Auguri a Vittorio Brambilla

Auguri a Vittorio Brambilla, “il Gorilla di Monza”

Nato l’11 novembre 1937, Vittorio Brambilla rappresenta una delle figure più autentiche e ruvide della Formula 1 degli anni Settanta. Prima di arrivare al Circus, lavorava come meccanico e collaudatore insieme al fratello Ernesto, imparando la tecnica e la fatica del mestiere più che la diplomazia dei paddock. Entrò tardi in Formula 1, già oltre i trent’anni, con la March: un pilota di vecchia scuola, istintivo e generoso, spesso più veloce del mezzo che aveva tra le mani.

Il suo momento di gloria arrivò al Gran Premio d’Austria del 1975, corso sotto una pioggia torrenziale. Brambilla condusse una gara magistrale e conquistò la sua prima – e unica – vittoria in Formula 1. Tagliò il traguardo sbattendo contro il guardrail per l’emozione, piegando il musetto della sua March arancione: un gesto che divenne un’icona, un simbolo della sua passione indomabile.

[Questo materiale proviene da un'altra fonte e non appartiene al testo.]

(* ===== verification/Peer.v ===== *)
(** * The state of a remote peer

    [BitTorrentPeer] of src/src/peer/mod.rs. *)

From S2P Require Import Prelude Crates Util.

(** ** Data *)

Inductive ChokeType := Choked | UnChoked.
Inductive InterestType := NotInterested | Interested.

#[export] Instance ChokeType_eq_dec : EqDecision ChokeType.
Proof. solve_decision. Defined.
#[export] Instance InterestType_eq_dec : EqDecision InterestType.
Proof. solve_decision. Defined.

Definition ChokeType_default : ChokeType := Choked.
Definition InterestType_default : InterestType := NotInterested.

Record PeerStats := mkPeerStats {
  received_good_blocks : Z;
  received_bad_blocks : Z;
  send_blocks : Z;
}.

#[export] Instance PeerStats_eq_dec : EqDecision PeerStats.
Proof. solve_decision. Defined.

Definition PeerStats_default : PeerStats :=
  {| received_good_blocks := 0; received_bad_blocks := 0; send_blocks := 0 |}.

Record BitTorrentPeer (BV Instant : Type) := mkBitTorrentPeer {
  bittorrent_id : ShaHash;
  bitfield : option (BitField BV);
  stats : PeerStats;
  (** how the remote treats requests made by the client *)
  remote_choke : ChokeType;
  remote_interest : InterestType;
  (** how the client treats requests from the remote *)
  client_choke : ChokeType;
  client_interest : InterestType;
  remote_heartbeat : Instant;
  client_heartbeat : Instant;
}.
Arguments mkBitTorrentPeer {BV Instant}.
Arguments bittorrent_id {BV Instant}.
Arguments bitfield {BV Instant}.
Arguments stats {BV Instant}.
Arguments remote_choke {BV Instant}.
Arguments remote_interest {BV Instant}.
Arguments client_choke {BV Instant}.
Arguments client_interest {BV Instant}.
Arguments remote_heartbeat {BV Instant}.
Arguments client_heartbeat {BV Instant}.

#[export] Instance BitTorrentPeer_eq_dec {BV Instant} `{EqDecision BV, EqDecision Instant} :
  EqDecision (BitTorrentPeer BV Instant).
Proof. solve_decision. Defined.

(** ** Assignments to one field *)

Section Fields.
Context {BV Instant : Type}.
Implicit Types p : BitTorrentPeer BV Instant.

Definition with_bitfield f p : BitTorrentPeer BV Instant :=
  mkBitTorrentPeer (bittorrent_id p) f (stats p) (remote_choke p) (remote_interest p)
    (client_choke p) (client_interest p) (remote_heartbeat p) (client_heartbeat p).
Definition with_remote_choke c p : BitTorrentPeer BV Instant :=
  mkBitTorrentPeer (bittorrent_id p) (bitfield p) (stats p) c (remote_interest p)
    (client_choke p) (client_interest p) (remote_heartbeat p) (client_heartbeat p).
Definition with_remote_interest i p : BitTorrentPeer BV Instant :=
  mkBitTorrentPeer (bittorrent_id p) (bitfield p) (stats p) (remote_choke p) i
    (client_choke p) (client_interest p) (remote_heartbeat p) (client_heartbeat p).
Definition with_client_choke c p : BitTorrentPeer BV Instant :=
  mkBitTorrentPeer (bittorrent_id p) (bitfield p) (stats p) (remote_choke p)
    (remote_interest p) c (client_interest p) (remote_heartbeat p) (client_heartbeat p).
Definition with_client_interest i p : BitTorrentPeer BV Instant :=
  mkBitTorrentPeer (bittorrent_id p) (bitfield p) (stats p) (remote_choke p)
    (remote_interest p) (client_choke p) i (remote_heartbeat p) (client_heartbeat p).
Definition with_remote_heartbeat t p : BitTorrentPeer BV Instant :=
  mkBitTorrentPeer (bittorrent_id p) (bitfield p) (stats p) (remote_choke p)
    (remote_interest p) (client_choke p) (client_interest p) t (client_heartbeat p).
Definition with_client_heartbeat t p : BitTorrentPeer BV Instant :=
  mkBitTorrentPeer (bittorrent_id p) (bitfield p) (stats p) (remote_choke p)
    (remote_interest p) (client_choke p) (client_interest p) (remote_heartbeat p) t.
End Fields.

(** ** Operations *)

Section Peer.
Context `{BitVec BV} `{Clock Instant}.
Implicit Types p : BitTorrentPeer BV Instant.

(** [BitTorrentPeer::new]; [Instant::now()] is read once per heartbeat. *)
Definition BitTorrentPeer_new (peer_btt_id : ShaHash) (now1 now2 : Instant) :
    BitTorrentPeer BV Instant :=
  {| bitfield := None;
     bittorrent_id := peer_btt_id;
     stats := PeerStats_default;
     remote_choke := ChokeType_default;
     remote_interest := InterestType_default;
     client_choke := ChokeType_default;
     client_interest := InterestType_default;
     remote_heartbeat := now1;
     client_heartbeat := now2 |}.

Definition BitTorrentPeer_new_with_bitfield (peer_btt_id : ShaHash) (piece_field : BitField BV)
    (now1 now2 : Instant) : BitTorrentPeer BV Instant :=
  {| bitfield := Some piece_field;
     bittorrent_id := peer_btt_id;
     stats := PeerStats_default;
     remote_choke := ChokeType_default;
     remote_interest := InterestType_default;
     client_choke := ChokeType_default;
     client_interest := InterestType_default;
     remote_heartbeat := now1;
     client_heartbeat := now2 |}.

Definition is_remote_timeout p (timestamp : Instant) : bool :=
  if (120 <? duration_since_secs timestamp (remote_heartbeat p))%Z then true else false.

Definition is_client_timeout p (timestamp : Instant) : bool :=
  if (120 <? duration_since_secs timestamp (client_heartbeat p))%Z then true else false.

(** The loop of [is_having_missing_pieces_for], from index [i] on. *)
Fixpoint missing_pieces_loop (other : BitField BV) (i : nat) (bits : list bool) : outcome bool :=
  match bits with
  | [] => Ret false
  | bit :: bits' =>
      if bit then
        o ← unwrap (bf_get other i);
        if negb o then Ret true else missing_pieces_loop other (S i) bits'
      else missing_pieces_loop other (S i) bits'
  end.

(** Whether this peer has pieces that the other bitfield is lacking. *)
Definition is_having_missing_pieces_for p (other : BitField BV) : outcome bool :=
  match bitfield p with
  | Some bitfield =>
      if negb (bf_len bitfield =? bf_len other) then Ret false
      else missing_pieces_loop other 0 (bf_iter bitfield)
  | None => Ret false
  end.

(** Whether the peer already sent its bitfield *)
Definition has_bitfield p : bool := match bitfield p with Some _ => true | None => false end.

(** Whether the piece is owned by the peer *)
Definition has_piece p (piece_index : nat) : option bool :=
  match bitfield p with
  | Some field => bf_get field piece_index
  | None => None
  end.

Definition is_remote_interested p : bool := bool_decide (remote_interest p = Interested).
Definition is_remote_not_interested p : bool := bool_decide (remote_interest p = Interested).
Definition is_client_choked_on_remote p : bool := bool_decide (remote_choke p = Choked).
Definition is_client_unchoked_on_remote p : bool := bool_decide (remote_choke p = UnChoked).
Definition is_client_interested p : bool := bool_decide (client_interest p = Interested).
Definition is_client_not_interested p : bool := bool_decide (client_interest p = Interested).
Definition is_remote_choked_on_client p : bool := bool_decide (client_choke p = Choked).
Definition is_remote_unchoked_on_client p : bool := bool_decide (client_choke p = UnChoked).

(** Whether or not requests sent by the client are answered by the remote *)
Definition remote_can_seed p : bool :=
  is_client_unchoked_on_remote p && is_client_interested p && has_bitfield p.

(** Whether or not requests by the remote are answered by the client *)
Definition remote_can_leech p : bool :=
  is_remote_unchoked_on_client p && is_remote_interested p.

Definition remote_can_seed_piece p (piece_index : nat) : bool :=
  remote_can_seed p && default false (has_piece p piece_index).

(** Set the piece at the index to owned. *)
Definition add_piece p (piece_index : nat) : BitTorrentPeer BV Instant * option bool :=
  match bitfield p with
  | Some have =>
      if piece_index <? bf_len have
      then (with_bitfield (Some (bf_set have piece_index true)) p, Some true)
      else (p, Some false)
  | None => (p, None)
  end.

(** Sets the peer's bitfield and returns the one that was set. *)
Definition set_bitfield p (f : BitField BV) : BitTorrentPeer BV Instant * option (BitField BV) :=
  (with_bitfield (Some f) p, bitfield p).

(** Set the piece at the index to missing. *)
Definition remove_piece p (piece_index : nat) :
    BitTorrentPeer BV Instant * option (result unit unit) :=
  match bitfield p with
  | Some have =>
      if piece_index <? bf_len have
      then (with_bitfield (Some (bf_set have piece_index false)) p, Some (Ok tt))
      else (p, Some (Err tt))
  | None => (p, None)
  end.
End Peer.

(** ** Lemmas *)

Section PeerLemmas.
Context `{BitVecLaws BV} `{Clock Instant}.
Implicit Types p : BitTorrentPeer BV Instant.

Lemma missing_pieces_loop_spec (other : BitField BV) i bits :
  i + length bits <= bf_len other ->
  exists b, missing_pieces_loop other i bits = Ret b /\
  (b = true <-> exists k, bits !! k = Some true /\ bf_get other (i + k) = Some false).
Proof.
  revert i. induction bits as [|bit bits IH]; intros i Hl; simpl in *.
  - exists false. split; [done|]. split; [done|]. intros (k & Hk & _).
    by rewrite lookup_nil in Hk.
  - destruct (IH (S i) ltac:(lia)) as (b & Hb & Hspec).
    assert (Hstep : forall x, bf_get other i = Some x -> ~ (bit = true /\ x = false) ->
      (b = true <-> exists k, (bit :: bits) !! k = Some true /\
                              bf_get other (i + k) = Some false)).
    { intros x Hx Hn. rewrite Hspec. split.
      - intros (k & Hk & Ho). exists (S k). by rewrite Nat.add_succ_r.
      - intros ([|k] & Hk & Ho).
        + rewrite Nat.add_0_r, Hx in Ho. destruct Hn. simplify_eq/=. done.
        + exists k. by rewrite Nat.add_succ_r in Ho. }
    destruct (lookup_lt_is_Some_2 (bf_iter other) i) as [o Ho].
    { rewrite <- bf_len_iter. lia. }
    rewrite <- bf_get_iter in Ho. destruct bit; simpl.
    + rewrite Ho. simpl. destruct o; simpl.
      * exists b. split; [done|]. apply (Hstep true); [done|]. by intros [_ ?].
      * exists true. split; [done|]. split; [|done]. intros _. exists 0.
        by rewrite Nat.add_0_r.
    + exists b. split; [done|]. apply (Hstep o); [done|]. by intros [? _].
Qed.

Lemma remote_can_seed_true p :
  remote_can_seed p = true <->
  remote_choke p = UnChoked /\ client_interest p = Interested /\ is_Some (bitfield p).
Proof.
  unfold remote_can_seed, is_client_unchoked_on_remote, is_client_interested, has_bitfield.
  rewrite !andb_true_iff, !bool_decide_eq_true. destruct (bitfield p).
  - split; [intros [[??] _] | intros (? & ? & _)]; split_and!; done.
  - split; [intros [_ [=]] | intros (_ & _ & [? [=]])].
Qed.

Lemma remote_can_seed_piece_true p i :
  remote_can_seed_piece p i = true <-> remote_can_seed p = true /\ has_piece p i = Some true.
Proof.
  unfold remote_can_seed_piece. rewrite andb_true_iff.
  destruct (has_piece p i) as [[|]|]; simpl; split; intros [? ?]; done.
Qed.

Lemma remote_can_leech_true p :
  remote_can_leech p = true <-> client_choke p = UnChoked /\ remote_interest p = Interested.
Proof.
  unfold remote_can_leech, is_remote_unchoked_on_client, is_remote_interested.
  by rewrite andb_true_iff, !bool_decide_eq_true.
Qed.

Lemma add_piece_has_piece p i p' r :
  add_piece p i = (p', r) ->
  forall j, has_piece p' j =
    if decide (r = Some true /\ i = j) then Some true else has_piece p j.
Proof.
  unfold add_piece, has_piece. destruct (bitfield p) as [f|] eqn:Ef.
  - destruct (Nat.ltb_spec i (bf_len f)); intros [= <- <-] j; [cbn [bitfield with_bitfield]|].
    + rewrite bf_get_set by done. destruct (decide (i = j)) as [->|Hij].
      * by rewrite decide_True.
      * by rewrite decide_False by tauto.
    + by rewrite Ef, decide_False by (intros [? _]; done).
  - intros [= <- <-] j. by rewrite Ef, decide_False by (intros [? _]; done).
Qed.
End PeerLemmas.

(** ** Properties *)

Section PeerProperties.
Context `{BitVecLaws BV} `{Clock Instant}.
Implicit Types p : BitTorrentPeer BV Instant.

(** [is_having_missing_pieces_for] never panics, and it holds exactly when
    the peer has a bit field of the length of the other one and owns a piece
    the other one lacks. *)
Theorem is_having_missing_pieces_for_iff p (other : BitField BV) :
  exists b, is_having_missing_pieces_for p other = Ret b /\
  (b = true <-> exists f i, bitfield p = Some f /\ bf_len f = bf_len other /\
     bf_get f i = Some true /\ bf_get other i = Some false).
Proof.
  unfold is_having_missing_pieces_for. destruct (bitfield p) as [f|].
  2: { exists false. split; [done|]. split; [done|]. by intros (? & ? & [=] & _). }
  destruct (Nat.eqb_spec (bf_len f) (bf_len other)) as [Hl|Hl]; simpl.
  2: { exists false. split; [done|]. split; [done|].
       by intros (f' & i & [= <-] & Hl' & _). }
  destruct (missing_pieces_loop_spec other 0 (bf_iter f)) as (b & Hb & Hspec).
  { by rewrite <- Hl, bf_len_iter. }
  exists b. split; [done|]. rewrite Hspec. setoid_rewrite <- bf_get_iter. simpl. split.
  - intros (k & Hf & Ho). by exists f, k.
  - intros (f' & k & [= <-] & _ & Hf & Ho). by exists k.
Qed.
End PeerProperties.

(** ** Witnesses *)

(** A clock that counts seconds. *)
Definition seconds : Clock Z := fun t u => (t - u)%Z.

Definition ex_peer : BitTorrentPeer (list bool) Z :=
  BitTorrentPeer_new_with_bitfield {| hash := [] |} {| inner := [true; false; true] |} 0%Z 0%Z.

Lemma is_having_missing_pieces_for_iff_witness :
  exists b, is_having_missing_pieces_for (H := list_bitvec) ex_peer {| inner := [true; true; false] |}
      = Ret b /\
  (b = true <-> exists f i, bitfield ex_peer = Some f /\ bf_len (H := list_bitvec) f = 3 /\
     bf_get (H := list_bitvec) f i = Some true /\
     bf_get (H := list_bitvec) {| inner := [true; true; false] |} i = Some false).
Proof.
  apply (is_having_missing_pieces_for_iff (H := list_bitvec) (H0 := list_bitvec_laws)
    ex_peer {| inner := [true; true; false] |}).
Defined.
(* ===== verification/DiskError.v ===== *)
(** * Errors of the torrent and disk components

    [TorrentError] of src/src/disk/error.rs, and the identifiers of torrents
    and blocks the components exchange. *)

From S2P Require Import Prelude Crates Util MetaInfo Block.

(** [pub struct TorrentId(pub usize)] of src/src/peer/torrent.rs *)
Abbreviation TorrentId := Z (only parsing).

(** [BitTorrentRequestId] of src/src/handler.rs: a [UniqueConnecId(u64)] *)
Abbreviation BitTorrentRequestId := Z (only parsing).

Inductive TorrentError (Hasher : Type) :=
| TE_Io (err : io_error)
| TE_ExistingFileSizeCheck (file_path : PathBuf) (expected_size actual_size : Z)
| TE_ExistingTorrent (meta : MetaInfo Hasher)
| TE_BadBlock (meta : BlockMetadata)
| TE_BadPiece (index : Z)
| TE_TorrentNotFound (id : TorrentId)
| TE_MismatchedHashes (got expected : ShaHash).
Arguments TE_Io {Hasher}.
Arguments TE_ExistingFileSizeCheck {Hasher}.
Arguments TE_ExistingTorrent {Hasher}.
Arguments TE_BadBlock {Hasher}.
Arguments TE_BadPiece {Hasher}.
Arguments TE_TorrentNotFound {Hasher}.
Arguments TE_MismatchedHashes {Hasher}.

(** [BlockErr] of src/src/behavior.rs *)
Inductive BlockErr (PeerId : Type) :=
| BE_NotRequested (peer : PeerId) (block : Block)
| BE_InvalidBlock (peer : PeerId) (expected : BlockMetadata) (block : Block).
Arguments BE_NotRequested {PeerId}.
Arguments BE_InvalidBlock {PeerId}.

Quell’anno la Formula 1 era un mondo rude e umano, dove uomini come Brambilla erano eroi imperfetti ma sinceri. Dopo il ritiro, restò vicino alle corse come collaudatore Alfa Romeo, fino a quando, nel 2001, un malore in moto pose fine alla sua vita.

Oggi il suo nome evoca la passione viscerale per la velocità, la generosità e la fierezza operaia di un pilota che correva per puro istinto, e che riuscì a lasciare un segno indelebile nella memoria del motorsport italiano.